[Records drawn from a dataset]
++++
(** [decodeState]; [None] for a null or absent value. *)
Definition decodeState (schema : option Schema) (dv : option DynamicValue) : result tf_error (option gomap) :=
  match schema with
  | None => Err ErrNoBlock
  | Some s =>
      match dv with
      | None => Ok None
      | Some dv =>
          if decide (dv_Msgpack dv = "" ∧ dv_Json dv = "") then Ok None
          else
            typ ← schemaType s;
            match tf_decode typ dv with
            | None => Err ErrCodec
            | Some v => match valueToGo v with VNull => Ok None | VMap m => Ok (Some m) | _ => Err (ErrExpected "object") end
            end
      end
  end.
End codec.

(** ** Values of a type *)

Section tftype_ind.
Context (P : tftype → Prop).
Context (Hstr : P TString) (Hnum : P TNumber) (Hbool : P TBool) (Hdyn : P TDynamic).
Context (Hlist : ∀ e, P e → P (TList e)) (Hset : ∀ e, P e → P (TSet e)) (Hmap : ∀ e, P e → P (TMap e)).
Context (Hobj : ∀ attrs opt, Forall (λ p, P p.2) attrs → P (TObject attrs opt)) (Htup : ∀ ts, Forall P ts → P (TTuple ts)).

(** Induction through the nested lists. *)
Fixpoint tftype_ind' (t : tftype) : P t :=
  match t with
  | TString => Hstr
  | TNumber => Hnum
  | TBool => Hbool
  | TDynamic => Hdyn
  | TList e => Hlist e (tftype_ind' e)
  | TSet e => Hset e (tftype_ind' e)
  | TMap e => Hmap e (tftype_ind' e)
  | TObject attrs opt =>
      Hobj attrs opt ((fix go l : Forall (λ p : string * tftype, P p.2) l :=
        match l with [] => Forall_nil_2 _ | p :: l' => Forall_cons_2 _ p l' (tftype_ind' p.2) (go l') end) attrs)
  | TTuple ts =>
      Htup ts ((fix go l : Forall P l :=
        match l with [] => Forall_nil_2 _ | x :: l' => Forall_cons_2 _ x l' (tftype_ind' x) (go l') end) ts)
  end.
End tftype_ind.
++++
Task objective: Among the entries, find every line holding "Hbool" and return it.

Response area:
Context (Hstr : P TString) (Hnum : P TNumber) (Hbool : P TBool) (Hdyn : P TDynamic).
  | TBool => Hbool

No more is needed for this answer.